• WHAT TO DO: When you find the line with "End AsciiCase." among the records below, reproduce it and each line after it exactly, ending with the line with "a, s') => k a s'".
(EXERCISE MATERIALS)
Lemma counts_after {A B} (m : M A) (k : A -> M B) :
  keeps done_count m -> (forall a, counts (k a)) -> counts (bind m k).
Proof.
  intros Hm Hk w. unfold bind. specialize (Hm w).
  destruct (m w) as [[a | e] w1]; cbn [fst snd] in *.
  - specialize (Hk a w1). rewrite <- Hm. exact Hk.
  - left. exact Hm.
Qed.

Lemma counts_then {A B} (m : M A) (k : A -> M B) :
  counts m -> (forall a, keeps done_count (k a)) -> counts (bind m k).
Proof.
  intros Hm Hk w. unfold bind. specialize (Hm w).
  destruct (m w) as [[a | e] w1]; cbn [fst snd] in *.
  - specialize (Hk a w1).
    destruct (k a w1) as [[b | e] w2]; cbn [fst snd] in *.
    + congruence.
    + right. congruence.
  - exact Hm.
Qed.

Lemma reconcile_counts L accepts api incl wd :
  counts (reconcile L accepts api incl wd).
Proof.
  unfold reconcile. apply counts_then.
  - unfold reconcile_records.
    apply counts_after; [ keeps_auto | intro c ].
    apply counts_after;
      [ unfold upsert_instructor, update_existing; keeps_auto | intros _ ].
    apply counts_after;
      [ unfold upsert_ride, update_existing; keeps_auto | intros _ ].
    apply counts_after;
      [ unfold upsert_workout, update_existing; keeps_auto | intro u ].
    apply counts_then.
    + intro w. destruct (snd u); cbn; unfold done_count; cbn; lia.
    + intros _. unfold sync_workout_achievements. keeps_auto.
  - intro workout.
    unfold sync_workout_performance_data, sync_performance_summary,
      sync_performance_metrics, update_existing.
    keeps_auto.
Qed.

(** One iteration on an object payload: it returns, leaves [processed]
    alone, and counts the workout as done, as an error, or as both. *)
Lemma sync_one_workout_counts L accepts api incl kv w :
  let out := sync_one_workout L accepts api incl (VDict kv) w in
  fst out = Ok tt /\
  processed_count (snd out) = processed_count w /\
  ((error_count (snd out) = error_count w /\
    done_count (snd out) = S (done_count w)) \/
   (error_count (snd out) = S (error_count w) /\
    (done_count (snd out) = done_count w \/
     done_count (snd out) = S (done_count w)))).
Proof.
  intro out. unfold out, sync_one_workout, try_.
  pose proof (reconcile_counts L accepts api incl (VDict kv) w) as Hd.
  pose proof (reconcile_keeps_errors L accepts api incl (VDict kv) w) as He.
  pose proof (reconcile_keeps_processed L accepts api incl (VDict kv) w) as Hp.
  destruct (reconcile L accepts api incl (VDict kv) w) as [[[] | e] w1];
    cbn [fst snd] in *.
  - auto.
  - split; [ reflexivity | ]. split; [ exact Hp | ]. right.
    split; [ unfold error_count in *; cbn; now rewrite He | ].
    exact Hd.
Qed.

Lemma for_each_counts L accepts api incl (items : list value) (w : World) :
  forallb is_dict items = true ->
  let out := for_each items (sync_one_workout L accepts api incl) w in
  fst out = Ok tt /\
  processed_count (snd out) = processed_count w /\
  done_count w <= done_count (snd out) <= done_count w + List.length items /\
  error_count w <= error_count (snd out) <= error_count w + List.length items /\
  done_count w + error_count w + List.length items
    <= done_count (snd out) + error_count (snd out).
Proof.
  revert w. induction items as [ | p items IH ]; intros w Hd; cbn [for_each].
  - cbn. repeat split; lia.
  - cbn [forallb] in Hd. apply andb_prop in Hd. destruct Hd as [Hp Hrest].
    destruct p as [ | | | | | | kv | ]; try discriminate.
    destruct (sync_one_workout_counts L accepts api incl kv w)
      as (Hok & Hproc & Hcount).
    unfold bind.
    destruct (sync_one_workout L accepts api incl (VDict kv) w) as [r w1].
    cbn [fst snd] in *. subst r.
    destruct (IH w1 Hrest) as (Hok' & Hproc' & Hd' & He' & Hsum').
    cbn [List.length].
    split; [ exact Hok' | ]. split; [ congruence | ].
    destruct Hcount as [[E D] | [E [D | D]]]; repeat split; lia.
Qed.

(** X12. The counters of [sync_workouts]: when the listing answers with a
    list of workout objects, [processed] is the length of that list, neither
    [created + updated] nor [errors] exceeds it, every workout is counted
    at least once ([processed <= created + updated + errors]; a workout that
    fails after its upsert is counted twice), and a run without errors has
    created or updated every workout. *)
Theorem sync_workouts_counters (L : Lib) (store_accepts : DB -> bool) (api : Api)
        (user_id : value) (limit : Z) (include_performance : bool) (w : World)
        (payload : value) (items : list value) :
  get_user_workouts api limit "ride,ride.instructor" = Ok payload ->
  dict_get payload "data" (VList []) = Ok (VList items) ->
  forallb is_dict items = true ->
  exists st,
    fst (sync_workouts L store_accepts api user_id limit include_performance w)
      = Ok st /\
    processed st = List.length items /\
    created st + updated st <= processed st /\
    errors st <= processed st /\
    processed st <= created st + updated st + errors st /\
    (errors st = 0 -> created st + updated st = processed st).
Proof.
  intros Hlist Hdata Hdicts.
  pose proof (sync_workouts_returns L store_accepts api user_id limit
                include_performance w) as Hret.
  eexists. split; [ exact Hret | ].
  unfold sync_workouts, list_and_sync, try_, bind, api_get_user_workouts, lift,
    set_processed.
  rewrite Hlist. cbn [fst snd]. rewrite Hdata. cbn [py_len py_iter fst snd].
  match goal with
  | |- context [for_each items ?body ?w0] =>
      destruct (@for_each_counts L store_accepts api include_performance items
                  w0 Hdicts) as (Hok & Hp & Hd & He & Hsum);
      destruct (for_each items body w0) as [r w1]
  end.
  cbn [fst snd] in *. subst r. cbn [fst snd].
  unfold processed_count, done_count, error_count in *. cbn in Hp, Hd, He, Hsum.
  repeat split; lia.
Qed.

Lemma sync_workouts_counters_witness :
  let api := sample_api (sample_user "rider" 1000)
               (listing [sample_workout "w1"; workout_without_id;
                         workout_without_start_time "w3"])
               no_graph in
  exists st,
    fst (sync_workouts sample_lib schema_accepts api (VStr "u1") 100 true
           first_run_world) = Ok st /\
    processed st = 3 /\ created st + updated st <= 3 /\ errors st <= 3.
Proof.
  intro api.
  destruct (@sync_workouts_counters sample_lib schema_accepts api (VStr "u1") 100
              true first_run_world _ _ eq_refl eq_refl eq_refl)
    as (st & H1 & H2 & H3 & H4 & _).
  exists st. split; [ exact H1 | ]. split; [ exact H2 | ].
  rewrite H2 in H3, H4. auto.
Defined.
(End EXERCISE MATERIALS)
(EXERCISE MATERIALS)
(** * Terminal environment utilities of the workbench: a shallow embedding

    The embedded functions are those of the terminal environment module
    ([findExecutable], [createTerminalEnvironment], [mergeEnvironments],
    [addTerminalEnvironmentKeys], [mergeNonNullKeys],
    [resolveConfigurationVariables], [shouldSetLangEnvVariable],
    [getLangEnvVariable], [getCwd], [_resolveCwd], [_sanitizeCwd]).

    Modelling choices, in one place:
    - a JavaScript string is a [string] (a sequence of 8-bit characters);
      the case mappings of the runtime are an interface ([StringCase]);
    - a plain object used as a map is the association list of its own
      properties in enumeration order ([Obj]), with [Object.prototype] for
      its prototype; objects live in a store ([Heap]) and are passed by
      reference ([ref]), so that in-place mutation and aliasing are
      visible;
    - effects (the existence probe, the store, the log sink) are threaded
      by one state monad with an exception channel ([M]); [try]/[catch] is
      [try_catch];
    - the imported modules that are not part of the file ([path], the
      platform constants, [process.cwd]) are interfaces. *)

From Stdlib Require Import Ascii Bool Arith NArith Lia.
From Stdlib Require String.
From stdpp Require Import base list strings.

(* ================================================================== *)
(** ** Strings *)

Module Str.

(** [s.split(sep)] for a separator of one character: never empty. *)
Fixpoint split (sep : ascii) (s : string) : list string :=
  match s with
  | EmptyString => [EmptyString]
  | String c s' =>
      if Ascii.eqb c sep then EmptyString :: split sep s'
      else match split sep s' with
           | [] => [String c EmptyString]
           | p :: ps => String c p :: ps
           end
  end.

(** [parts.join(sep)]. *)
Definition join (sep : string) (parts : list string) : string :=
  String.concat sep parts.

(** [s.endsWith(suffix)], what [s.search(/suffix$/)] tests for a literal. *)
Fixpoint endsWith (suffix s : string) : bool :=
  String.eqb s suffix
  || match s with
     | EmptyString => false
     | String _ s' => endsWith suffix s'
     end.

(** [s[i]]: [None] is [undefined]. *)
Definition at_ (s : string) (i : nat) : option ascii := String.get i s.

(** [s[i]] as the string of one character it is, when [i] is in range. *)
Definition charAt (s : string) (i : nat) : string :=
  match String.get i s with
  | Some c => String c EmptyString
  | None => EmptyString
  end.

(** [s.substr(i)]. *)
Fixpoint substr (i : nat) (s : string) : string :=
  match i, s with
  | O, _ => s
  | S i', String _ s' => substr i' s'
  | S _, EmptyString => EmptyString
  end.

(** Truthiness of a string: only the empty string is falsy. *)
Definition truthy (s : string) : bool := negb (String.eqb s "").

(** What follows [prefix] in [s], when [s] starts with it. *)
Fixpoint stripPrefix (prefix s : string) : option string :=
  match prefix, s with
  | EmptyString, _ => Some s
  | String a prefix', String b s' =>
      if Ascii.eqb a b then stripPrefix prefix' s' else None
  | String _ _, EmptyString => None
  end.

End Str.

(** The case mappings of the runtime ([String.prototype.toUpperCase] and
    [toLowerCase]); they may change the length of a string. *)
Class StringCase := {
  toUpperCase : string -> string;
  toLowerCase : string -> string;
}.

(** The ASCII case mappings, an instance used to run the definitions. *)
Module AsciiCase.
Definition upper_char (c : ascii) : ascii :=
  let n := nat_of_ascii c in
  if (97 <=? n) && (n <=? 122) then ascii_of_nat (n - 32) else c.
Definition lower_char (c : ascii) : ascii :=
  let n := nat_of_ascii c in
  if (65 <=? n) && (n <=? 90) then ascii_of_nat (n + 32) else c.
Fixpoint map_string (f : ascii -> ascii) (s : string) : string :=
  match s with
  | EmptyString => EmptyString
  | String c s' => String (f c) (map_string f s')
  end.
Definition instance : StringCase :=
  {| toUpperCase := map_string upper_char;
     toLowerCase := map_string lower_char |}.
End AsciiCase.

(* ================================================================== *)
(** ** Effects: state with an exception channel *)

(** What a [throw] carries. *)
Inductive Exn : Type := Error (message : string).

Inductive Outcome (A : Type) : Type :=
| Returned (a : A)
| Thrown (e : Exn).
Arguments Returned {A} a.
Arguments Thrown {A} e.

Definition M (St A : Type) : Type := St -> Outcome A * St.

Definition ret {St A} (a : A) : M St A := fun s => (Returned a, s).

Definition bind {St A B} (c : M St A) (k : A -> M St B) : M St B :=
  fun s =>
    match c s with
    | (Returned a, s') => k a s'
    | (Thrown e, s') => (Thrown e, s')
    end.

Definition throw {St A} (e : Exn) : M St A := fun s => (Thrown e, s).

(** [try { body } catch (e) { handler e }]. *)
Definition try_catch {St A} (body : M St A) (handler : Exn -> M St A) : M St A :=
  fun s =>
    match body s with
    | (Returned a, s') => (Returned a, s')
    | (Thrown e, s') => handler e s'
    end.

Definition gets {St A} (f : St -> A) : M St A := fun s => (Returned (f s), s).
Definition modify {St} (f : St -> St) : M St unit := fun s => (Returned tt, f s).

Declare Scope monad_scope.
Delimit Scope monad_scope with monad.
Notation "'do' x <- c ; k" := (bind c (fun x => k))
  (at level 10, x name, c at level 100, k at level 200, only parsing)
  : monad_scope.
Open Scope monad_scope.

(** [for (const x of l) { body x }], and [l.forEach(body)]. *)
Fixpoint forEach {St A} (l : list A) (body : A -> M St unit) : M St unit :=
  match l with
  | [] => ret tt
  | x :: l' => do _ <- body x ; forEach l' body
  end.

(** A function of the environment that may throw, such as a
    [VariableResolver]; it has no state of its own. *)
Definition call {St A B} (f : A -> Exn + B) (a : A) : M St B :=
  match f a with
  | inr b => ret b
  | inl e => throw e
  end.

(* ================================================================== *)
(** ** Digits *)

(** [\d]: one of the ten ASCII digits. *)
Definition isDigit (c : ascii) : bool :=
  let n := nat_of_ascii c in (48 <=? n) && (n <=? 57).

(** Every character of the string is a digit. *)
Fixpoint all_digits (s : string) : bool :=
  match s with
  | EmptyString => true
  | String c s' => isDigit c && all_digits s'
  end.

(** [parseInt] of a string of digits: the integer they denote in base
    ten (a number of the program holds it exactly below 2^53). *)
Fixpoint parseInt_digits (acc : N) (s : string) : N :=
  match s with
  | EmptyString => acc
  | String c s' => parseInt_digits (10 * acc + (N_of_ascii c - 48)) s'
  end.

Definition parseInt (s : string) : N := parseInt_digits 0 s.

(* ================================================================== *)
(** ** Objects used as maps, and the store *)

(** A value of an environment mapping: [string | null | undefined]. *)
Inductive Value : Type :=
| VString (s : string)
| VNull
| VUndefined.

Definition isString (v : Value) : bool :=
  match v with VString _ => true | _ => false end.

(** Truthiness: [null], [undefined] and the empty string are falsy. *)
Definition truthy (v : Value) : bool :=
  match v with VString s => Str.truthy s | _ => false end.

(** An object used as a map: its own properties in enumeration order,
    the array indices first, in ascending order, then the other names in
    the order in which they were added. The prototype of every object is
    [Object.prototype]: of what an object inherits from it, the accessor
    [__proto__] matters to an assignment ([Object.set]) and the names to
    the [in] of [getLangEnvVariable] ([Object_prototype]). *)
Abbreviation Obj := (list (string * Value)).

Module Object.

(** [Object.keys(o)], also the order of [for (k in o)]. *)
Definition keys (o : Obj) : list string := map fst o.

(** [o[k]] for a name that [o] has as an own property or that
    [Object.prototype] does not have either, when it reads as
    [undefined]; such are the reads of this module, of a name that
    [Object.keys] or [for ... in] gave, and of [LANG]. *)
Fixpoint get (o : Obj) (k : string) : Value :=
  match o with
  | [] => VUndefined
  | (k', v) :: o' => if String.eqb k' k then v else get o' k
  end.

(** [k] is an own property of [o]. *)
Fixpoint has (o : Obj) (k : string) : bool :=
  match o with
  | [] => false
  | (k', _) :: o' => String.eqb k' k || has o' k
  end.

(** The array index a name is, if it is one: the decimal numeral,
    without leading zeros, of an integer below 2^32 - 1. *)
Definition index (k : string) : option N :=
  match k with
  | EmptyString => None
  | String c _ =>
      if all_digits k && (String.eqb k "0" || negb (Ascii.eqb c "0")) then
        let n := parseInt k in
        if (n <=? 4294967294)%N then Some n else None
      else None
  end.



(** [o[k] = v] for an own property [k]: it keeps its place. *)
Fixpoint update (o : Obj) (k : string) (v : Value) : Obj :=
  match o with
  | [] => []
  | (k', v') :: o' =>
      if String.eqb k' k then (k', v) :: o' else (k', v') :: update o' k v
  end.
(End EXERCISE MATERIALS)
• REPLY:
End AsciiCase.

(* ================================================================== *)
(** ** Effects: state with an exception channel *)

(** What a [throw] carries. *)
Inductive Exn : Type := Error (message : string).

Inductive Outcome (A : Type) : Type :=
| Returned (a : A)
| Thrown (e : Exn).
Arguments Returned {A} a.
Arguments Thrown {A} e.

Definition M (St A : Type) : Type := St -> Outcome A * St.

Definition ret {St A} (a : A) : M St A := fun s => (Returned a, s).

Definition bind {St A B} (c : M St A) (k : A -> M St B) : M St B :=
  fun s =>
    match c s with
    | (Returned a, s') => k a s'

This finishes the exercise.